My english is bad, but I just wanna share something here, because I learned alot in this forum. Maybe these stuff will help someone.
Nowadays, I wanna to implement defered rendering on mobile device(ipad/iphone), because my project needs geometry-independent ligths, so many lights...
After some searching and hard trying, I figured out these devices are not support MRT, and even not support half or single presicion float render target/texture.
So, G-BUFFER is the first and biggest problem. It must use multi-pass technique to generate G-BUFFER.
Have no choice is not a problem, so keep going.
I use three RT and rendering pass to generate G-BUFFER.
[PASS ONE]
POSITION-RT: GL_RGBA GL_UNSIGNED_BYTE
Compressed the position's depth value(float32 in projection space) into this RGBA8 RT, then unpacked/trans back to view-space in lighting stage.
GOOGLE: pack 32-bit float into RGBA(8-bit per channel) render target
[PASS TWO]
NORMAL-RT: GL_RGBA GL_UNSIGNED_BYTE
RGB stored the normal, alpha channel store shadow mask(main directional light's shadow)
[PASS THREE]
COLOR-RT: GL_RGBA GL_UNSIGNED_BYTE
RGB stored the albedo. and alpha channel is free till now.
It's just one 8-bit alpha channel remain, but still have two elements to store.
These are specluar power and specular scale value.
So, Here have two choice:
1. add a new RT and rendering pass, means rendering the entire scene more one time.
2. compress these two value in the free 8-bit space.
Which is the better choice? problem come.
I just cant accept rendering the entire scene four times, so compress is my choice.
[MAIN CONCEPT]
give scale value a [0, 2] range.
give it 3-bit can represent 2^3=8 values in theory.
precision is 2/8=0.25(0, 0.25, 0.5, 0.75 ... 2.0), this is acceptable.
give power value a [0, 200] range.
give it 5-bit can represent 2^5=32 value.

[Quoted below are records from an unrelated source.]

(* ===== verification/BTreePath.v ===== *)
(** The way from a node up to the root of the B-tree, which the counts and the iterators
    follow, and the two operations at a leaf: inserting a key and erasing one. *)
From Stdlib Require Import Lia ZifyBool.
From S2P Require Import Prelude BTree BTreeRep.
From stdpp Require Import list sorting.
Local Open Scope Z_scope.

Section Path.
Context {K D : Type} `{KeyOrderOk K} `{!Inhabited D} (Fanout : nat).
Notation V := (K * D)%type.
Notation BTree := (@BTree K D).
Notation Node := (@Node K D).
Notation gtree := (@gtree K D).
Implicit Types (b : BTree) (t : gtree) (m : gmap nat Node).

(** The counts that attr_t can still increase. *)
Definition countable_size (z : Z) : Prop := 0 < z < 2 ^ 31 - 1.
(** [anc] are the ancestors of [p], which is at height [h] and has the parent [par]. *)
Fixpoint climbs (m : gmap nat Node) (h p : nat) (par : option nat) (anc : list nat) (root : nat) : Prop :=
  match anc with
  | [] => par = None ∧ p = root
  | q :: anc => par = Some q ∧ ∃ n, m !! q = Some n ∧ (0 < nkeys n)%nat ∧ countable_size (size_ n) ∧
                  height_ n = Z.of_nat (S h) ∧ climbs m (S h) q (parent_ n) anc root
  end.

Lemma climbs_frame m m' h p par anc root :
  (∀ z, z ∈ anc → m' !! z = m !! z) → climbs m h p par anc root → climbs m' h p par anc root.
Proof.
  revert h p par. induction anc as [|q anc IH]; intros h p par Hm; [done|]. intros (Hp & n & Hn & Hk & Hs & Hh & Hc).
  split; [done|]. exists n. rewrite Hm by left. do 4 (split; [done|]).
  apply IH; [|done]. intros z Hz. apply Hm. by right.
Qed.
Lemma climbs_top m h p n anc root :
  m !! p = Some n → height_ n = Z.of_nat h → climbs m h p (parent_ n) anc root →
  ∃ rn, m !! root = Some rn ∧ height_ rn = Z.of_nat (h + length anc) ∧
    (anc = [] ∧ rn = n ∧ root = p ∨ anc ≠ [] ∧ root ∈ anc ∧ (0 < nkeys rn)%nat ∧ 0 < size_ rn).
Proof.
  revert h p n. induction anc as [|q anc IH]; intros h p n Hn Hh; simpl.
  { intros [_ ->]. exists n. rewrite Nat.add_0_r. split; [done|]. split; [done|]. by left. }
  intros (_ & nq & Hq & Hk & Hs & Hhq & Hc). destruct (IH _ _ _ Hq Hhq Hc) as (rn & Hr & Hrh & Hor).
  exists rn. split; [done|]. split; [rewrite Hrh; f_equal; lia|]. right. split; [done|].
  destruct Hor as [(-> & -> & ->)|(_ & Hin & ? & ?)]; [|by split; [right|]]. split; [left|]. destruct Hs. done.
Qed.
Lemma runs_rounds m h p n anc b (Q : nat → BTree → Prop) :
  m !! p = Some n → height_ n = Z.of_nat h → climbs m h p (parent_ n) anc (root_ b) →
  Q (S (S (h + length anc))) (set_nodes m b) → runs rounds Q (set_nodes m b).
Proof.
  intros Hn Hh Hc HQ. destruct (climbs_top _ _ _ _ _ _ Hn Hh Hc) as (rn & Hr & Hrh & _).
  apply runs_bind, runs_bind, runs_get. eapply runs_node; [exact Hr|]. apply runs_ret. by rewrite Hrh, Nat2Z.id.
Qed.

(** Counting up the path. *)
Lemma runs_count_up d fuel p n h anc root m b (Q : unit → BTree → Prop) :
  d = 1 ∨ d = -1 → m !! p = Some n → 0 <= size_ n < 2 ^ 31 - 1 → climbs m h p (parent_ n) anc root → NoDup (p :: anc) →
  (length anc < fuel)%nat → Q tt (set_nodes (alter_all (add_size d) (p :: anc) m) b) → runs (count_up d fuel (Some p)) Q (set_nodes m b).
Proof.
  intros Hd. revert p n h anc m. induction fuel as [|fuel IH]; intros p n h anc m Hn Hs Hc Hnd Hf HQ; [lia|].
  cbn [count_up]. apply runs_bind. eapply runs_node; [exact Hn|]. apply runs_bind.
  assert (checkS 32 (size_ n + d) (set_nodes m b) = Ok (size_ n + d) (set_nodes m b)) as Hck.
  { unfold checkS. rewrite decide_True; [done|]. unfold inS. lia. }
  eexists _, _. split; [exact Hck|]. apply runs_bind, runs_upd; [by eexists|]. apply NoDup_cons in Hnd as [Hp Hnd].
  destruct anc as [|q anc]; cbn [climbs] in Hc; [destruct Hc as [-> _]; destruct fuel; by apply runs_ret|].
  destruct Hc as (-> & nq & Hq & Hk & Hsq & Hhq & Hc). assert (q ≠ p) by (intros ->; by apply Hp; left).
  eapply (IH q nq (S h) anc); [by rewrite lookup_alter_ne|destruct Hsq; lia| |done|simpl in Hf; lia|done].
  eapply climbs_frame; [|exact Hc]. intros z Hz. rewrite lookup_alter_ne; [done|]. intros ->. apply Hp. by right.
Qed.

(** Climbing to the next key, if it is not in the node. *)
Lemma runs_climb fuel p j n h anc root b :
  nodes b !! p = Some n → climbs (nodes b) h p (parent_ n) anc root → (length anc < fuel)%nat →
  runs (climb fuel (p, j)) (λ it b', b' = b ∧ (j ≠ Z.of_nat (nkeys n) ∨ anc = [] → it = (p, j))) b.
Proof.
  revert p j n h anc. induction fuel as [|fuel IH]; intros p j n h anc Hn Hc Hf; [lia|].
  cbn [climb fst snd]. apply runs_bind. eapply runs_read; [exact Hn|].
  destruct anc as [|q anc]; cbn [climbs] in Hc.
  - destruct Hc as [-> _]. apply runs_ret. auto.
  - destruct Hc as (-> & nq & Hq & _ & _ & _ & Hc). destruct (j =? Z.of_nat (nkeys n)) eqn:Hj; [|apply runs_ret; auto].
    eapply runs_mono; [eapply (IH q _ nq); [done|exact Hc|simpl in Hf; lia]|].
    intros it b' [-> _]. split; [done|]. intros [?|?]; [lia|done].
Qed.

(** *** The subtree that a descent has reached *)
Record reached (h : nat) (par : option nat) (idx : Z) (anc : list nat) b t : Prop := {
  re_rep : rep h (nodes b) par idx t;
  re_nodup : NoDup (ids h t);
  re_apart : ∀ z, z ∈ anc → z ∉ ids h t;
  re_anc : NoDup anc;
  re_alloc : allocated b;
  re_shape : shaped Fanout h t;
  re_room : (length (tkeys t) <= 2 * Fanout - 1)%nat;
  re_climbs : climbs (nodes b) h (tid t) par anc (root_ b);
  re_size : tsize h t < 2 ^ 31 - 1
}.
Arguments re_rep {h par idx anc b t}.
Arguments re_nodup {h par idx anc b t}.
Arguments re_apart {h par idx anc b t}.
Arguments re_anc {h par idx anc b t}.
Arguments re_alloc {h par idx anc b t}.
Arguments re_shape {h par idx anc b t}.
Arguments re_room {h par idx anc b t}.
Arguments re_climbs {h par idx anc b t}.
Arguments re_size {h par idx anc b t}.

Lemma climbs_present m h p par anc root z : climbs m h p par anc root → z ∈ anc → is_Some (m !! z).
Proof.
  revert h p par. induction anc as [|q anc IH]; intros h p par; [by intros _ ?%not_elem_of_nil|].
  intros (_ & n & Hn & _ & _ & _ & Hc) [->|Hz]%elem_of_cons; [by eexists|by eapply IH].
Qed.
Lemma evolves_outside h par idx anc b t b' t' z :
  rep h (nodes b) par idx t → allocated b → evolves h par idx anc 0 b t b' t' → is_Some (nodes b !! z) → z ∉ ids h t →
  z ∉ ids h t' ∧ nodes b' !! z = nodes b !! z.
Proof.
  intros Hr Ha He Hz Hn. assert (z ∉ ids h t') as Hn'.
  { intros [?|[Hle _]]%(ev_new He); [done|]. rewrite Ha in Hz by done. by destruct Hz. }
  split; [done|]. rewrite (ev_frame He) by done. rewrite decide_False by done. apply bump_zero.
Qed.
Lemma reached_evolves h par idx anc b t b' t' :
  reached h par idx anc b t → evolves h par idx anc 0 b t b' t' → shaped Fanout h t' → (length (tkeys t') <= 2 * Fanout - 1)%nat →
  tsize h t' = tsize h t → reached h par idx anc b' t'.
Proof.
  intros Hin He Hsh Hlen Hsz.
  assert (∀ z, z ∈ anc → z ∉ ids h t' ∧ nodes b' !! z = nodes b !! z) as Hanc.
  { intros z Hz. eapply evolves_outside; [apply Hin|apply Hin|exact He|eapply climbs_present; [apply Hin|done]|by apply (re_apart Hin)]. }
  split; [apply He|apply He|intros z Hz; by apply Hanc|apply Hin|eapply evolves_allocated; [apply Hin|apply Hin|exact He]|done|done| |].
  - rewrite (ev_id He), (ev_root He). eapply climbs_frame; [|apply Hin]. intros z Hz. by apply Hanc.
  - rewrite Hsz. apply Hin.
Qed.
Lemma tsize_child h x ks (L R : list gtree) c : tsize h c <= tsize (S h) (G x ks (L ++ c :: R)).
Proof.
  rewrite tsize_node, sumZ_app. cbn [sumZ foldr]. fold (sumZ (tsize h) R).
  assert (∀ l : list gtree, 0 <= sumZ (tsize h) l) as Hp by (induction l as [|t l IH]; simpl; [lia|]; unfold tsize in *; lia).
  pose proof (Hp L). pose proof (Hp R). lia.
Qed.
Lemma reached_child h par idx anc b x ks L c R :
  reached (S h) par idx anc b (G x ks (L ++ c :: R)) → (0 < length ks)%nat → reached h (Some x) (Z.of_nat (length L)) (x :: anc) b c.
Proof.
  intros Hin Hk. pose proof (re_nodup Hin) as Hnd. rewrite ids_split in Hnd. apply NoDup_cons in Hnd as [Hx Hnd].
  pose proof (rep_node _ _ _ _ _ (re_rep Hin)) as Hn. cbn [tid] in Hn.
  pose proof (re_rep Hin) as [_ Hrk]%rep_S. cbn [tid tkids] in Hrk. apply eachi_app in Hrk as [_ [Hrc _]].
  destruct (re_shape Hin) as [_ [_ [[Hsc Hbc] _]%Forall_cons]%Forall_app].
  pose proof (re_size Hin) as Hsz. pose proof (tsize_child h x ks L R c) as Hszc.
  assert (0 < tsize (S h) (G x ks (L ++ c :: R))) by (unfold tsize; rewrite flat_node, length_weave; lia).
  split; try done.
  - by apply NoDup_app in Hnd as (_ & _ & (? & _ & _)%NoDup_app).
  - intros z [->|Hz]%elem_of_cons Hzc; [apply Hx; rewrite !elem_of_app; tauto|]. eapply (re_apart Hin z Hz).
    rewrite ids_split. right. rewrite !elem_of_app. tauto.
  - apply NoDup_cons. split; [|apply Hin]. intros Hz. apply (re_apart Hin x Hz), (ids_head (S h) (G x ks (L ++ c :: R))).
  - apply Hin.
  - apply Hbc.
  - cbn [climbs]. split; [done|]. eexists. split; [exact Hn|]. unfold nkeys. cbn [laid keys_ size_ height_ parent_ tkeys].
    split; [done|]. split; [done|]. split; [done|]. exact (re_climbs Hin).
  - lia.
Qed.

precision is 200/32=6.25(0, 6, 12, 18...200), this "average-kind" of distribution is not acceptable.
[KEY CONCEPT]
I wanna more precision on small power values, and less precision on large ones, when the power value become larger and larger.
someting like this:
0, 0.4, 1.2, 2.4, 4, 6, 8.4, 11.2, 14.4, 18, 22, 26.4 ...... 200
yes, the key-idea for this compression is "arithmetic progression".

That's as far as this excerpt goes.